A) different points in space
b) the nature of change
c) memory and anticipation
are these separate from each other or is it d) all of the above.
is there more? lets count them all. Soon. No, later. no, Sometime.
A) different points in space
b) the nature of change
c) memory and anticipation
are these separate from each other or is it d) all of the above.
is there more? lets count them all. Soon. No, later. no, Sometime.
Time can be split into two distinct types.
a) Natural time. The flow of the seasons, the gestation period, the birth and death of a star. All these are variable.
b) Synthetic time. Hours,minutes and seconds. These were created by man to bring order into a chaotic universe.
do you happen to know what splits them?
I dont believe b)
our hearbeat falls under natural time, which gives us the idea of rhythm, which suggests order exists prior to our discovery.
To answer your first question. What splits them is mans perception of the passing of one event to the next. Thus he percieves the changing of the seasons as a variable passage of time but percieves an hour always to be an hour.

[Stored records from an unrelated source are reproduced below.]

Lemma correct_answer_by_position_witness :
  ∃ entry,
    student_answer (start_answer_processing script_run.1 script_run.2).2 !! 2%nat
    = Some entry
    ∧ correct_answer entry = "?".
Proof.
  destruct (correct_answer_by_position script_run.1 script_run.2 (0, 1000, 1930, 3000)%float)
    as (_ & _ & Hentry); [reflexivity..|].
  destruct (Hentry 3%Z) as (entry & Hlook & _ & _ & Hunknown); [done|].
  exists entry. split; [exact Hlook|]. by apply Hunknown.
Defined.

(** ** Missing ROIs *)

Lemma start_shading_processing_session (boxes : list DetectionBox) (self : McqMarker) :
  same_session self (start_shading_processing boxes self).
Proof.
  unfold start_shading_processing.
  set (s := Py.for_each boxes _ self).
  assert (same_session self s) as Hs.
  { subst s. apply (for_each_invariant (same_session self)); [done|].
    intros s b _ Hs. repeat case_decide; done. }
  clearbody s.
  destruct (indx_roi_coords s), (answers_roi_coords _); done.
Qed.
Lemma worker_pending_pop s (wait : option Q) :
  keeps (@worker_frame St) (pending_pop s wait).
Proof.
  unfold pending_pop. worker_step; [worker_step |]. intros x.
  destruct (RequestQueue_pop wait (pending x)) as [[r | e | why] q']; try worker_step.
  - apply worker_update_session. intros x'. repeat split.
  - intros ?. worker_step.
Qed.

Lemma worker_wait_for_subsession (fuel : nat) s :
  keeps (@worker_frame St) (wait_for_subsession fuel s).
Proof.
  induction fuel as [|fuel IH]; simpl.
  - worker_step; [worker_step |]. intros x. destruct (subsession x); worker_step.
  - worker_step; [worker_step |]. intros x. destruct (subsession x); [| worker_step].
    worker_step; [apply worker_wait | intros ?; exact IH].
Qed.

Lemma worker_runner_loop (fuel : nat) s (req : option Request) :
  keeps (@worker_frame St) (runner_loop fuel s req).
Proof.
  revert req. induction fuel as [|fuel IH]; intros [r|]; simpl; try worker_step.
  - apply worker_execute.
  - intros ?. worker_step; [apply worker_pending_pop | intros req'; apply IH].
Qed.

Lemma worker_runner (fuel : nat) s : keeps (@worker_frame St) (_runner fuel s).
Proof.
  unfold _runner.
  worker_step; [apply worker_wait_for_subsession |]. intros ?.
  worker_step; [apply worker_pending_pop |]. intros req.
  worker_step; [apply worker_runner_loop |]. intros ?.
  apply worker_update_session. intros x. repeat split.
Qed.

Lemma bind_Ok_inv {A B : Type} (m : M St A) (k : A -> M St B) w (b : B) w' :
  bind m k w = (Ok b, w') ->
  exists a w1, m w = (Ok a, w1) /\ k a w1 = (Ok b, w').
Proof.
  unfold bind. destruct (m w) as [[a | e | why] w1]; try discriminate.
  intros Hk. now exists a, w1.
Qed.

(** A [pop] that returns no request leaves the queue empty. *)
Lemma pending_pop_returns w w' s (wait : option Q) (req : option Request) :
  pending_pop s wait w = (Ok req, w') ->
  exists x,
    sessions w !! s = Some x
    /\ w' = with_sessions (<[s := set_pending (snd (shift (pending x))) x]> (sessions w)) w
    /\ req = fst (shift (pending x))
    /\ (wait = None -> req <> None).
Proof.
  unfold pending_pop. intros Hpop.
  apply bind_Ok_inv in Hpop as (x & w1 & Hget & Hrest).
  unfold get_session in Hget. destruct (sessions w !! s) as [x0|] eqn:Hs; [| discriminate].
  injection Hget as -> ->. exists x. split; [reflexivity |].
  destruct (pending x) as [|r q] eqn:Hq.
  - destruct wait as [t|]; simpl in Hrest; [| discriminate].
    unfold bind, update_session, ret in Hrest. rewrite Hs in Hrest.
    injection Hrest as <- <-. repeat split. discriminate.
  - simpl in Hrest. unfold bind, update_session, ret in Hrest. rewrite Hs in Hrest.
    injection Hrest as <- <-. repeat split. discriminate.
Qed.

Lemma runner_loop_drains (fuel : nat) s (req : option Request) w w' :
  (req = None -> pending_of w s = Some []) ->
  runner_loop fuel s req w = (Ok tt, w') ->
  pending_of w' s = Some [].
Proof.
  revert req w. induction fuel as [|fuel IH]; intros [r|] w Hnone Hrun; simpl in Hrun.
  - discriminate.
  - injection Hrun as <-. now apply Hnone.
  - apply bind_Ok_inv in Hrun as ([] & w1 & _ & Hrun).
    apply bind_Ok_inv in Hrun as (req' & w2 & Hpop & Hrun).
    apply (IH req' w2); [| exact Hrun].
    intros ->. apply pending_pop_returns in Hpop as (x & Hs & -> & Hreq & _).
    unfold pending_of. simpl. rewrite lookup_insert_eq. simpl.
    destruct (pending x); [reflexivity | discriminate].
  - injection Hrun as <-. now apply Hnone.
Qed.

End Worker.

(** X2: a worker run, however it ends, never changes the parent, finish
    event, autoflush or streams of any session, creates or removes no
    session, changes no settled promise (a pending one may be settled, none
    is created or dropped), allocates nothing, and only adds to the log. *)
Theorem X2_worker_frame :
  forall (St : Type) (IOSt : IO St) (fuel : nat) (s : ref) (w : World St),
    let w' := exec (_runner fuel s) w in
    worker_frame w w'
    /\ (forall s' x, sessions w !! s' = Some x ->
        exists x', sessions w' !! s' = Some x' /\ same_config x x')
    /\ (forall f y, promise w f = Some y -> y <> Pending -> promise w' f = Some y).
Proof.
  intros St IOSt fuel s w w'. subst w'. unfold exec.
  pose proof (worker_runner fuel s w) as Hfr.
  split; [exact Hfr |]. destruct Hfr as (Hs & Hp & _). split.
  - intros s' x Hx. specialize (Hs s'). rewrite Hx in Hs.
    destruct (sessions (_runner fuel s w).2 !! s') as [x'|]; [| contradiction].
    now exists x'.
  - intros f y Hy Hne. unfold promise in *. specialize (Hp f). rewrite Hy in Hp.
    destruct y; [contradiction | exact Hp | exact Hp].
Qed.

(** ** The end of a worker run *)

Section WorkerEnd.

Context {St : Type} `{IO St}.

Implicit Types (w : World St) (s f : ref) (x : Session).

Lemma slot_kept_refl w : sessions_kept same_slot w w.
Proof. apply sessions_kept_refl. reflexivity. Qed.

Lemma slot_kept_trans w1 w2 w3 :
  sessions_kept same_slot w1 w2 -> sessions_kept same_slot w2 w3 ->
  sessions_kept same_slot w1 w3.
Proof.
  apply sessions_kept_trans. unfold same_slot. intros x1 x2 x3 H12 H23. congruence.
Qed.

Lemma slot_frame f w w' : frame f w w' -> sessions_kept same_slot w w'.
Proof.
  intros (Hs & _). refine (sessions_kept_weaken _ _ _ _ _ Hs).
  intros x x' Hx. apply Hx.
Qed.

Lemma slot_pending_pop s (wait : option Q) :
  keeps (@sessions_kept St same_slot) (pending_pop s wait).
Proof.
  unfold pending_pop.
  apply (keeps_bind _ slot_kept_trans); [apply (keeps_get_session _ slot_kept_refl) |].
  intros x.
  destruct (RequestQueue_pop wait (pending x)) as [[r | e | why] q'].
  - apply (keeps_bind _ slot_kept_trans); [| intros ?; apply (keeps_ret _ slot_kept_refl)].
    intros w. unfold update_session.
    destruct (sessions w !! s) as [x0|] eqn:Hs; simpl; [| apply slot_kept_refl].
    refine (sessions_kept_update _ w s x0 _ _ Hs _); reflexivity.
  - apply (keeps_raise _ slot_kept_refl).
  - apply (keeps_stop _ slot_kept_refl).
Qed.

Lemma slot_wait_for_subsession (fuel : nat) s :
  keeps (@sessions_kept St same_slot) (wait_for_subsession fuel s).
Proof.
  induction fuel as [|fuel IH]; simpl;
    (apply (keeps_bind _ slot_kept_trans); [apply (keeps_get_session _ slot_kept_refl) |]);
    intros x; destruct (subsession x);
    try apply (keeps_ret _ slot_kept_refl); try apply (keeps_stop _ slot_kept_refl).
  apply (keeps_bind _ slot_kept_trans); [| intros ?; exact IH].
  intros w. exact (slot_frame 0%nat _ _ (frame_wait 0%nat r w)).
Qed.

Lemma slot_runner_loop (fuel : nat) s (req : option Request) :
  keeps (@sessions_kept St same_slot) (runner_loop fuel s req).
Proof.
  revert req. induction fuel as [|fuel IH]; intros [r|]; simpl;
    try apply (keeps_ret _ slot_kept_refl); try apply (keeps_stop _ slot_kept_refl).
  apply (keeps_bind _ slot_kept_trans).
  - intros w. exact (slot_frame _ _ _ (frame_execute r s w)).
  - intros ?. apply (keeps_bind _ slot_kept_trans); [apply slot_pending_pop |].
    intros req'. apply IH.
Qed.

Lemma slot_until_idle (fuel : nat) s :
  keeps (@sessions_kept St same_slot) (_runner_until_idle fuel s).
Proof.
  unfold _runner_until_idle.
  apply (keeps_bind _ slot_kept_trans); [apply slot_wait_for_subsession |]. intros ?.
  apply (keeps_bind _ slot_kept_trans); [apply slot_pending_pop |]. intros req.
  apply slot_runner_loop.
Qed.

(** [_runner] is its two parts in a row. *)
Lemma runner_split (fuel : nat) s w :
  _runner fuel s w = (do _ <- _runner_until_idle fuel s; _runner_finish s) w.
Proof.
  unfold _runner, _runner_until_idle, _runner_finish, bind.
  destruct (wait_for_subsession fuel s w) as [[[] | e | why] w1]; try reflexivity.
  destruct (pending_pop s None w1) as [[req | e | why] w2]; reflexivity.
Qed.

(** When the first part returns, the queue is empty. *)
Lemma until_idle_drained (fuel : nat) s w w1 :
  _runner_until_idle fuel s w = (Ok tt, w1) -> pending_of w1 s = Some [].
Proof.
  intros Hrun. unfold _runner_until_idle in Hrun.
  apply bind_Ok_inv in Hrun as ([] & w2 & _ & Hrun).
  apply bind_Ok_inv in Hrun as (req & w3 & Hpop & Hloop).
  apply pending_pop_returns in Hpop as (x & _ & _ & _ & Hsome).
  apply (runner_loop_drains fuel s req w3 w1); [| exact Hloop].
  intros ->. now destruct (Hsome eq_refl).
Qed.

Lemma late_commit (fuel : nat) s w w1 x (req : Request) :
  sessions w !! s = Some x -> _thread x = true ->
  _runner_until_idle fuel s w = (Ok tt, w1) ->
  exists x1,
    sessions w1 !! s = Some x1 /\ pending x1 = [] /\ _thread x1 = true
    /\ _runner fuel s w
       = (Ok tt, with_sessions (<[s := set_thread false x1]> (sessions w1)) w1)
    /\ _commit s req w1
       = (Ok (cfuture req), with_sessions (<[s := set_pending [req] x1]> (sessions w1)) w1)
    /\ (do _ <- _runner_until_idle fuel s; do _ <- _commit s req; _runner_finish s) w
       = (Ok tt,
          with_sessions (<[s := set_thread false (set_pending [req] x1)]> (sessions w1)) w1).
Proof.
  intros Hs Ht Hrun.
  pose proof (until_idle_drained fuel s w w1 Hrun) as Hq.
  pose proof (slot_until_idle fuel s w s) as Hslot.
  rewrite Hrun, Hs in Hslot. simpl in Hslot. unfold pending_of in Hq.
  destruct (sessions w1 !! s) as [x1|] eqn:Hs1; [| contradiction].
  injection Hq as Hq. unfold same_slot in Hslot. rewrite Ht in Hslot.
  assert (Hcommit : _commit s req w1
                    = (Ok (cfuture req),
                       with_sessions (<[s := set_pending [req] x1]> (sessions w1)) w1)).
  { rewrite (commit_queues w1 s x1 req Hs1), Hq. simpl.
    now rewrite (set_thread_installed (set_pending [req] x1) Hslot). }
  exists x1. split; [reflexivity |]. split; [exact Hq |]. split; [exact Hslot |].
  split; [| split; [exact Hcommit |]].
  - rewrite runner_split, (bind_Ok _ _ _ _ _ Hrun). unfold _runner_finish.
    now rewrite (update_session_Some _ _ _ _ Hs1).
  - rewrite (bind_Ok _ _ _ _ _ Hrun), (bind_Ok _ _ _ _ _ Hcommit). unfold _runner_finish.
    erewrite update_session_Some by apply lookup_insert_eq.
    unfold with_sessions. simpl. now rewrite insert_insert_eq.
Qed.

End WorkerEnd.

(** X3: the end of a worker run.  [_runner] is its run up to the last
    timed-out [pop] followed by the clearing of the worker slot, and no
    lock spans the two.  On a session whose slot is taken, when the first
    part returns the queue is empty and the slot still taken.  If nothing
    happens in between, the run returns with the queue empty and the slot
    cleared.  If a request is committed in between, [_commit] installs no
    worker, the worker clears the slot and returns all the same, and the
    request stays queued on a session without worker. *)
Theorem X3_worker_end_and_late_commit :
  forall (St : Type) (IOSt : IO St) (fuel : nat) (s : ref) (w w1 : World St)
         (x : Session) (req : Request),
    sessions w !! s = Some x ->
    _thread x = true ->
    _runner_until_idle fuel s w = (Ok tt, w1) ->
    (forall w0 : World St,
        _runner fuel s w0 = (do _ <- _runner_until_idle fuel s; _runner_finish s) w0)
    /\ exists x1,
         sessions w1 !! s = Some x1 /\ pending x1 = [] /\ _thread x1 = true
         /\ _runner fuel s w
            = (Ok tt, with_sessions (<[s := set_thread false x1]> (sessions w1)) w1)
         /\ _commit s req w1
            = (Ok (cfuture req),
               with_sessions (<[s := set_pending [req] x1]> (sessions w1)) w1)
         /\ (do _ <- _runner_until_idle fuel s; do _ <- _commit s req; _runner_finish s) w
            = (Ok tt,
               with_sessions
                 (<[s := set_thread false (set_pending [req] x1)]> (sessions w1)) w1).
Proof.
  intros St IOSt fuel s w w1 x req Hs Ht Hrun.
  split; [intros w0; apply runner_split |].
  exact (late_commit fuel s w w1 x req Hs Ht Hrun).
Qed.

To respond to your second statement. A heartbeat is not universal. Different hearts beat at different rates. Also your own heart beat will fluctuate depending on how active you are. it is not about rythmn but time. Rythmn is just a variable speed that time passes at.
Time is a dimension of the physical Universe. As such, just like length, for instance, it doesn’t really exist. It is not a thing, but a measurement, an abstraction from the effects of the rotation of the earth (like night and day, for instance, or the movement of the shadow of a stick in the sand).

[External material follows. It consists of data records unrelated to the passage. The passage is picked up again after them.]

Lemma runInstall_already_installed_witness :
  let w1 := fst (Install env0 test_cfg "svc" world0) in
  runInstall env0 test_cfg true false "" ["svc"] w1 = (w1, None)
  ∧ (confirmed true "" → ∀ p rest, ["svc"] = p :: rest →
       runInstall env0 test_cfg true true "" ["svc"] w1
       = (w1, Some (InstallFailed p (AlreadyInstalled p)))).
Proof.
  apply (runInstall_already_installed env0 test_cfg true "" ["svc"]
           (fst (Install env0 test_cfg "svc" world0))).
  intros x ->%list_elem_of_singleton. vm_compute. reflexivity.
Defined.

(** ** Listings *)

Lemma name_le_total : Total name_le.
Proof. intros a b. apply String.leb_total. Qed.

Lemma ListInstalled_names d :
  info_Name <$> ListInstalled d = (sorting.merge_sort name_le (map_to_list (installed d))).*1.
Proof.
  unfold ListInstalled. rewrite <- list_fmap_compose. by apply list_fmap_ext.
Qed.

Lemma Sorted_fmap_fst (l : list (string * InstalledRow)) :
  Sorted.Sorted name_le l → Sorted.Sorted (fun a b => String.leb a b = true) l.*1.
Proof.
  induction 1 as [| kv l _ IH Hhd]; simpl; constructor; [done |].
  destruct Hhd; simpl; by constructor.
Qed.
(** X10.  The slice-by-slice case.  On well-formed volumes of dims
    [(d0, d1, d2)], with a size sequence whose third entry is 0 and kernels
    that return a well-formed array of the shape they are given,
    [_image_filter] succeeds, keeps count, dims and mode, and plane [z] of
    image [i] of the result is the kernel's value on plane [z] of image [i]
    of the input, with the first two entries of [size]. *)
Theorem image_filter_slicewise c (name : filter_name) (l : list Z) (d0 d1 d2 : nat) :
  (forall nm a s, Np.wf a ->
     Np.wf (ndfilter nm a s) /\ shape (ndfilter nm a s) = shape a) ->
  Images.wf c -> Images.dims c = [d0; d1; d2] -> l !! 2 = Some 0%Z ->
  exists c', Images._image_filter c name (Seq l) = Ok c' /\
    Images.count c' = Images.count c /\
    Images.dims c' = Images.dims c /\
    Images.mode c' = Images.mode c /\
    Forall2 (fun x y =>
               shape y = shape x /\
               forall z, z < d2 ->
                 get_plane z y = ndfilter name (get_plane z x) (Seq (take 2 l)))
            (Images.tordd c) (Images.tordd c').
Proof.
  intros Hk Hwf Hd Hl.
  set (g := fun v : ndarray T =>
              match Images.filter_planes (ndfilter name) (Seq (take 2 l)) (seq 0 d2) v with
              | Ok y => y
              | Raise _ => v
              end).
  assert (Hg : forall x, In x (Images.tordd c) ->
            Images.filter_planes (ndfilter name) (Seq (take 2 l)) (seq 0 d2) x = Ok (g x) /\
            Np.wf (g x) /\ shape (g x) = shape x /\
            forall z, z < d2 ->
              get_plane z (g x) = ndfilter name (get_plane z x) (Seq (take 2 l))).
  { intros x Hx. apply list_elem_of_In, list_elem_of_lookup in Hx as [i Hi].
    destruct (rows_lookup_wf c i x Hwf Hi) as [Hxw Hxs]. rewrite Hd in Hxs.
    destruct (filter_planes_planes (ndfilter name) (Seq (take 2 l)) (seq 0 d2)
                d0 d1 d2 x (Hk name) Hxs Hxw) as (y & Hy & Hyw & Hys & Hpl).
    - apply List.Forall_forall. intros z Hz%in_seq. lia.
    - apply NoDup_seq.
    - unfold g. rewrite Hy. split; [done|]. split; [done|]. split; [done|].
      intros z Hz. rewrite (Hpl z Hz), bool_decide_eq_true_2; [done|].
      apply list_elem_of_In, in_seq. lia. }
  destruct (map_images c
              (fun v => Images.filter_planes (ndfilter name) (Seq (take 2 l)) (seq 0 d2) v)
              g (Images.dims c)) as (c' & Hc' & Hrows & Hdims & Hcount & Hmode & _).
  { intros x Hx. destruct (Hg x Hx) as (Hy & Hyw & Hys & _).
    split; [done|]. split; [|done]. rewrite Hys.
    apply list_elem_of_In, list_elem_of_lookup in Hx as [i Hi].
    by destruct (rows_lookup_wf c i x Hwf Hi). }
  exists c'. split.
  - unfold Images._image_filter. rewrite Hd. cbn [length Nat.eqb].
    rewrite (getitem_2 l 0 Hl). cbn [bind Z.eqb].
    unfold Images.at_. cbn [lookup list_lookup bind]. rewrite <- Hd. exact Hc'.
  - split; [done|]. split; [done|]. split; [done|].
    rewrite Hrows. apply Forall2_fmap_r, Forall_Forall2_diag.
    apply List.Forall_forall. intros x Hx.
    destruct (Hg x Hx) as (_ & _ & Hys & Hpl). done.
Qed.
Definition set_weights (self : agent) (w : gmap string Q) : agent :=
  {| spec := spec self;
     indicators := indicators self;
     name := name self;
     type := type self;
     weights := w |}.

(** One value of the dictionary [weight_signals] returns. *)
Record weighted_signal : Type := WeightedSignal {
  raw_value : Q;
  signal : string;
  base_score : Z;
  weight : Q;
  weighted_score : Q
}.

(** The [if signal == 'bullish' ... elif ... else] of [weight_signals]. *)
Definition signal_base_score (signal : string) : Z :=
  if String.eqb signal "bullish" then 75
  else if String.eqb signal "bearish" then 25
  else 50.

(** The dictionary stored under [weighted_scores[indicator_name]]. *)
Definition make_weighted_signal (indicator : indicator) (weight : Q) : weighted_signal :=
  (* Convert signal to numeric score (0-100) *)
  let signal := default "neutral" (ind_signal indicator) in
  let raw_value := default 50%Q (ind_value indicator) in
  let base_score := signal_base_score signal in
  {| raw_value := raw_value;
     signal := signal;
     base_score := base_score;
     weight := weight;
     weighted_score := (inject_Z base_score * weight)%Q |}.

(** The body of the [for indicator_name, weight in self.weights.items()]
    loop, acting on the dictionary [weighted_scores] built so far. *)
Definition weigh_one (inds : gmap string indicator)
    (indicator_name : string) (weight : Q)
    (weighted_scores : gmap string weighted_signal) : gmap string weighted_signal :=
  match inds !! indicator_name with
  | Some indicator =>
      <[indicator_name := make_weighted_signal indicator weight]> weighted_scores
  | None => weighted_scores   (* logged as a warning *)
  end.

(** [weight_signals(self)]: the result and the agent after the call. *)
Definition weight_signals (self : agent)
    : res (gmap string weighted_signal * agent) :=
  self' ← (if dict_falsy (weights self) && negb (dict_falsy (indicators self))
           then
             equal_weight ← truediv 1 (of_nat (size (indicators self)));
             mret (set_weights self ((λ _, equal_weight) <$> indicators self))
           else mret self);
  mret (map_fold (weigh_one (indicators self')) ∅ (weights self'), self').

we measure time through change. but i think the actual nature of time is probably something closer to faust’s interpretation.
Actually, we measure change (movement, motion) with time.
You choice would be a) then, points in space. Because, as they claim space and time are inseparable.
If you say so, kev. I’m not sure I understand your formulation, but I guess I can take your word for it. For now, anyway. My “choice” really is that time measures movement - but not of other abstractions (points), but of actual things. Points can, of course, be assigned to these things. Are we on the same page?
Okay, but I think it is possible to perceive and hour as two, or monday as tuesday, by mistake. And so, with a chance that perception has gone askew, how can it cause the constant split? If the perception can’t be relied upon, time wise, perhaps it not a case of division, but a matter of degree. I hope that’s clear.
Now, about the heartbeat. How is it not universal? Think back to primitive days and imagine a heart beat going at whatever rate. Primitive man recognizes it. He suddenly has the idea to beat a rock on a log in the same rhthmic time. The birds in the trea call out, stop, call out again. Primitve man recognizes a pattern, and thus the concept of order get reinforced. I would contend there is no split. There is order in the chaos.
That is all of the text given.